=== Begin Enclosure ===

Lemma m_string_rounds (q : ascii) (body rest : string) :
  q <> backslash ->
  string_body q body = true ->
  m (string_rounds q) (body +:+ String q rest) (fun s => m (chr q) s Some)
  = Some rest.
Proof.
  intros Hq.
  remember (String.length body) as n eqn:Hn.
  revert body Hn. induction n as [n IH] using lt_wf_ind. intros body Hn Hbody.
  assert (Hrec : forall b, String.length b < n -> string_body q b = true ->
            m (string_rounds q) (b +:+ String q rest)
              (fun s => m (chr q) s Some) = Some rest).
  { intros b Hb Hbb. apply (IH (String.length b) Hb b eq_refl Hbb). }
  assert (Hquote : unescaped q q = false).
  { rewrite unescaped_spec, Ascii.eqb_refl, andb_false_r. reflexivity. }
  assert (Hqb : Ascii.eqb backslash q = false).
  { apply Ascii.eqb_neq. congruence. }
  destruct (string_body_split q body Hbody)
    as (run & body2 & Heq & Hrun & Hrest).
  unfold string_rounds. rewrite m_star_greedy. fold (string_rounds q).
  change (none_of [backslash; q]) with (Set_ (unescaped q)).
  rewrite m_seq. subst body. rewrite append_assoc.
  destruct Hrest as [-> | (e & body3 & -> & He & Hb3 & Hlen)].
  - (* the run reaches the closing quote *)
    rewrite append_empty_l.
    destruct run as [|c run].
    + rewrite append_empty_l.
      rewrite m_star_greedy, m_set.
      rewrite Hquote, m_opt, m_seq, m_chr, Hqb.
      rewrite Nat.ltb_irrefl, m_chr, Ascii.eqb_refl. reflexivity.
    + rewrite (m_greedy_run (unescaped q) (String c run) (String q rest) _ rest).
      * reflexivity.
      * exact Hrun.
      * rewrite m_opt, m_seq, m_chr, Hqb.
        assert (Hlen : (String.length (String q rest)
                        <? String.length (String c run +:+ String q rest))
                       = true).
        { apply Nat.ltb_lt. rewrite length_append. simpl. lia. }
        rewrite Hlen.
        rewrite <- (append_empty_l (String q rest)).
        apply Hrec; [|reflexivity].
        rewrite append_empty_r in Hn. simpl in Hn. simpl. lia.
      * intros c' s2 Hc'. injection Hc' as <- <-. exact Hquote.
  - (* the run reaches an escape *)
    rewrite !append_String.
    rewrite (m_greedy_run (unescaped q) run _ _ rest).
    + reflexivity.
    + exact Hrun.
    + rewrite m_opt, m_seq, m_chr.
      change (Ascii.eqb backslash backslash) with true. cbv iota.
      rewrite m_dot, He.
      assert (Hshort : (String.length (body3 +:+ String q rest)
                        <? String.length
                             (run +:+ String backslash
                                (String e (body3 +:+ String q rest))))
                       = true).
      { apply Nat.ltb_lt. rewrite !length_append. simpl.
        rewrite length_append. simpl. lia. }
      rewrite Hshort, Hrec; [reflexivity | | exact Hb3].
      rewrite length_append in Hn. simpl in Hn. lia.
    + intros c' s2 Hc'. injection Hc' as <- _.
      rewrite unescaped_spec. reflexivity.
Qed.

(** A string literal at the front of the text is matched as a whole. *)
Lemma m_quoted (q : ascii) (body rest : string) :
  q <> backslash ->
  string_body q body = true ->
  m (quoted q) (String q (body +:+ String q rest)) Some = Some rest.
Proof.
  intros Hq Hbody. unfold quoted. simpl seqs. fold (string_rounds q).
  rewrite m_seq, m_chr, Ascii.eqb_refl, m_seq.
  apply m_string_rounds; assumption.
Qed.

Lemma consumed_quoted (q : ascii) (body rest : string) :
  consumed (String q (body +:+ String q rest)) rest
  = String q (body +:+ str1 q).
Proof.
  replace (String q (body +:+ String q rest))
    with (String q (body +:+ str1 q) +:+ rest).
  - apply consumed_prefix.
  - rewrite append_String, append_assoc. reflexivity.
Qed.

(** String literals are kept as they are, whatever they hold. *)
Lemma stripComments_double_quoted (body rest : string) :
  string_body dquote body = true ->
  stripComments (String dquote (body +:+ String dquote rest))
  = String dquote (body +:+ String dquote (stripComments rest)).
Proof.
  intros Hbody.
  rewrite (stripComments_match _ rest (String dquote (body +:+ str1 dquote)) 1).
  - change (replacer 1 (String dquote (body +:+ str1 dquote)))
      with (String dquote (body +:+ str1 dquote)).
    rewrite append_String, append_assoc. reflexivity.
  - unfold regexp, exec_groups.
    rewrite (m_quoted dquote body rest) by (discriminate || exact Hbody).
    rewrite consumed_quoted. reflexivity.
  - simpl. rewrite length_append. simpl. lia.
Qed.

=== End Enclosure ===

INSTRUCTIONS TO FOLLOW: Take every line above that includes the string "unfold" and return it.

ANSWER AREA:
  unfold string_rounds. rewrite m_star_greedy. fold (string_rounds q).
  intros Hq Hbody. unfold quoted. simpl seqs. fold (string_rounds q).
  - unfold regexp, exec_groups.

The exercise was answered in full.